(** Acceptance and completion *)
#[export] Instance resolve_acceptance_binding_respects a b c d e f g h :
  Respects R (resolve_acceptance_binding a b c d e f g h).
Proof. method. Qed.

(** Acceptance, up to the block that materializes the Turn. *)
Lemma run_side_effect_respects {X} (side : option (string → time → option string → txn X)) a b c :
  (∀ f a b c, side = Some f → Respects R (f a b c)) → Respects R (run_side_effect side a b c).
Proof. intros Hside. apply run_opt_respects; [apply _|]. intros m. destruct side; naive_solver. Qed.
Lemma accept_submission_by_blocks {X} (side : option (string → time → option string → txn X))
    a b c d e f g h i j k l :
  (∀ f a b c, side = Some f → Respects R (f a b c)) →
  (∀ a b c d e f g h i j k l m,
     Respects R (materialize_turn side a b c d e f g h i j k l m)) →
  Respects R (accept_submission side a b c d e f g h i j k l).
Proof. intros Hside Hmat. pose proof (run_side_effect_respects side) as Hrun. method. Qed.

(** The execution service *)
#[export] Instance fence_stale_respects c s : Respects R (fence_stale c s).
Proof. method. Qed.
#[export] Instance claim_next_submission_respects a b c : Respects R (claim_next_submission a b c).
Proof. method. Qed.
#[export] Instance mark_delivery_unknown_respects a b c d :
  Respects R (mark_delivery_unknown a b c d).
Proof. method. Qed.
#[export] Instance begin_delivery_respects a b c : Respects R (begin_delivery a b c).
Proof. method. Qed.
#[export] Instance claim_interrupt_respects a b c : Respects R (claim_interrupt a b c).
Proof. method. Qed.
#[export] Instance recover_stale_control_respects a c : Respects R (recover_stale_control a c).
Proof. method. Qed.
#[export] Instance recover_stale_control_delivery_respects a b c :
  Respects R (recover_stale_control_delivery a b c).
Proof. method. Qed.
#[export] Instance transition_control_respects a b c d e f : Respects R (transition_control a b c d e f).
Proof. method. Qed.
#[export] Instance reconcile_control_respects a b c d : Respects R (reconcile_control a b c d).
Proof. method. Qed.
#[export] Instance reconcile_terminal_controls_respects a b c d :
  Respects R (reconcile_terminal_controls a b c d).
Proof. method. Qed.
End methods.

(** ** Methods that need every statement *)
Section all_methods.
Context `{Host} (R : relation db) `{!StatementSpec R}.

#[export] Instance cancel_pending_respects t c r : Respects R (cancel_pending t c r).
Proof. method. Qed.
#[export] Instance cancel_pending_submissions_respects t c :
  Respects R (cancel_pending_submissions t c).
Proof. method. Qed.

#[export] Instance persist_runtime_respects a b c d e f g h i j :
  Respects R (persist_runtime a b c d e f g h i j).
Proof. method. Qed.

Section accept.
Context {X} (side : option (string → time → option string → txn X)).
Context (Hside : ∀ f a b c, side = Some f → Respects R (f a b c)).

Lemma materialize_turn_respects a b c d e f g h i j k l m :
  Respects R (materialize_turn side a b c d e f g h i j k l m).
Proof using Type*. pose proof (run_side_effect_respects R side). method. Qed.
Lemma accept_submission_respects a b c d e f g h i j k l :
  Respects R (accept_submission side a b c d e f g h i j k l).
Proof using Type*.
  apply accept_submission_by_blocks; [apply _ | done | apply materialize_turn_respects].
Qed.
End accept.

#[export] Instance accept_and_open_execution_respects a b c d e f g h i j k l m n :
  Respects R (accept_and_open_execution a b c d e f g h i j k l m n).
Proof.
  unfold accept_and_open_execution. solve_respects.
  apply accept_submission_respects. intros. simplify_eq. apply _.
Qed.

#[export] Instance release_next_turn_respects a b c : Respects R (release_next_turn a b c).
Proof. method. Qed.
Lemma finish_turn_respects a b c d (side : option (time → txn unit)) e :
  (∀ f x, side = Some f → Respects R (f x)) → Respects R (finish_turn a b c d side e).
Proof.
  intros Hside. method; (apply run_opt_respects; [apply _|]; intros m; destruct side; naive_solver).
Qed.
#[export] Instance append_item_respects a b c d e f g h i : Respects R (append_item a b c d e f g h i).
Proof. method. Qed.
#[export] Instance finish_runtime_respects a b c d e f : Respects R (finish_runtime a b c d e f).
Proof. method. Qed.
#[export] Instance finish_execution_respects a b c d e : Respects R (finish_execution a b c d e).
Proof.
  unfold finish_execution. solve_respects. apply finish_turn_respects.
  intros. simplify_eq. apply _.
Qed.
End all_methods.

(** ** The shape of a successful completion *)
Section finish.
Context `{Host}.

Lemma run_opt_Some {X} (m : txn X) d o d' :
  run_opt (Some m) d = Ok (o, d') → ∃ x, m d = Ok (x, d').
Proof. simpl. intros (x & d1 & Hm & [_ ->]%ret_Ok)%bind_Ok. eauto. Qed.

Lemma finish_execution_inv x s e f c d r d' :
  finish_execution x s e f c d = Ok (r, d') →
  ∃ es t,
    execution_status_of s = Some es ∧ turn_by_id (xc_turn_id x) d = Some t ∧
    tn_task_id t = xc_task_id x ∧
    ((turn_active t = false ∧ tn_status t = s ∧
      finish_runtime x s es e f c d = Ok (tt, d')) ∨
     (turn_active t = true ∧ ∃ d1 d2 p,
        repo_finish_turn (xc_turn_id x) s c c f d = Ok (1%Z, d1) ∧
        release_next_turn (xc_task_id x) (xc_turn_id x) c d1 = Ok (p, d2) ∧
        finish_runtime x s es e f c d2 = Ok (tt, d'))).
Proof.
  unfold finish_execution, finish_turn. intros Hrun.
  apply bind_Ok in Hrun as (es & ? & [Hes ->]%require_some_Ok & Hrun).
  apply bind_Ok in Hrun as (? & ? & [_ ->]%require_Ok & Hrun).
  apply bind_Ok in Hrun as (? & ? & Hb & Hrun). reads_only Hb.
  apply bind_Ok in Hrun as (? & ? & Hc & Hrun). reads_only Hc.
  apply bind_Ok in Hrun as (? & ? & [-> ->]%gets_Ok & Hrun).
  apply bind_Ok in Hrun as (t & ? & [Ht ->]%require_some_Ok & Hrun).
  apply bind_Ok in Hrun as (? & ? & [Htask%String.eqb_eq ->]%require_Ok & Hrun).
  exists es, t. split_and!; [done..|]. destruct (turn_active t) eqn:Ha; simpl in Hrun.
  - right. split; [done|].
    apply bind_Ok in Hrun as (n & d1 & Hn & Hrun).
    apply bind_Ok in Hrun as (? & ? & [Hone%Z.eqb_eq ->]%require_Ok & Hrun). subst n.
    apply bind_Ok in Hrun as (p & d2 & Hp & Hrun).
    apply bind_Ok in Hrun as (? & d3 & [[] Hf]%run_opt_Some & [_ ->]%ret_Ok).
    exists d1, d2, p. done.
  - left. apply bind_Ok in Hrun as (? & ? & [Hst ->]%require_Ok & Hrun).
    apply bind_Ok in Hrun as (? & d3 & [[] Hf]%run_opt_Some & [_ ->]%ret_Ok).
    apply andb_true_iff in Hst as [Hst%bool_decide_eq_true _]. done.
Qed.
End finish.

(** ** The shape of the shared prologue *)
Section prologue.
Context `{Host}.

Lemma actor_of_inv u d a d' :
  actor_of u d = Ok (a, d') → u_id u = Some a ∧ truthy a = true ∧ d' = d.
Proof.
  unfold actor_of. destruct (u_id u) as [x|]; [|by intros ?%raise_Ok].
  destruct (truthy x) eqn:Hx; [|by intros ?%raise_Ok]. by intros [-> ->]%ret_Ok.
Qed.

Lemma begin_write_inv d u d' :
  begin_write d = Ok (u, d') → maintenance_is_active d = Some false ∧ d' = d.
Proof.
  unfold begin_write. intros (? & ? & [-> ->]%gets_Ok & Hm)%bind_Ok.
  destruct (maintenance_is_active d) as [[]|]; [by apply raise_Ok in Hm | | by apply raise_Ok in Hm].
  by apply ret_Ok in Hm as [_ ->].
Qed.

(** The caller administers the installation or owns the Task. *)
Definition may_write (u : user) (task_id : string) (d : db) : Prop :=
  ∃ t, task_by_id task_id d = Some t ∧ (is_admin u = true ∨ u_id u = Some (tk_owner_user_id t)).

Lemma require_task_owner_inv t u d x d' :
  require_task_owner t u d = Ok (x, d') → may_write u t d ∧ d' = d.
Proof.
  unfold require_task_owner. intros (? & ? & [-> ->]%gets_Ok & Hrun)%bind_Ok.
  apply bind_Ok in Hrun as (row & ? & [Hrow ->]%require_some_Ok & Hrun).
  destruct (is_admin u || owner_is u (tk_owner_user_id row)) eqn:Ho.
  - apply ret_Ok in Hrun as [_ ->]. split; [|done]. exists row. split; [done|].
    apply orb_true_iff in Ho as [Ho|Ho%bool_decide_eq_true]; auto.
  - apply bind_Ok in Hrun as (? & ? & [-> ->]%gets_Ok & Hrun).
    apply bind_Ok in Hrun as (? & ? & [_ ->]%require_Ok & Hrun). by apply raise_Ok in Hrun.
Qed.

Lemma replay_inv a s k q d g o d' :
  replay a s k q d = Ok ((g, o), d') →
  d' = d ∧ g = request_hash q ∧ truthy k = true ∧
  match idempotency_record a s k d with
  | None => o = None
  | Some row => id_request_hash row = g ∧ o = Some (id_response row) ∧
      ∃ fields, id_response row = JObj fields
  end.
Proof.
  unfold replay. intros (? & ? & [Hk ->]%require_Ok & Hrun)%bind_Ok.
  apply bind_Ok in Hrun as (? & ? & [-> ->]%gets_Ok & Hrun).
  destruct (idempotency_record a s k d) as [row|].
  - apply bind_Ok in Hrun as (? & ? & [Hh%String.eqb_eq ->]%require_Ok & Hrun).
    destruct (id_response row) as [| | | | | |fields] eqn:Hj; try by apply raise_Ok in Hrun.
    apply ret_Ok in Hrun as [[= -> ->] ->]. split_and!; [done..|]. by exists fields.
  - by apply ret_Ok in Hrun as [[= -> ->] ->].
Qed.
End prologue.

--------------------------------

### Activity
What is needed is an exact copy of the lines from the one containing "unfold replay. intros" to the end of the data; please add nothing else.

### Your response
  unfold replay. intros (? & ? & [Hk ->]%require_Ok & Hrun)%bind_Ok.
  apply bind_Ok in Hrun as (? & ? & [-> ->]%gets_Ok & Hrun).
  destruct (idempotency_record a s k d) as [row|].
  - apply bind_Ok in Hrun as (? & ? & [Hh%String.eqb_eq ->]%require_Ok & Hrun).
    destruct (id_response row) as [| | | | | |fields] eqn:Hj; try by apply raise_Ok in Hrun.
    apply ret_Ok in Hrun as [[= -> ->] ->]. split_and!; [done..|]. by exists fields.
  - by apply ret_Ok in Hrun as [[= -> ->] ->].
Qed.
End prologue.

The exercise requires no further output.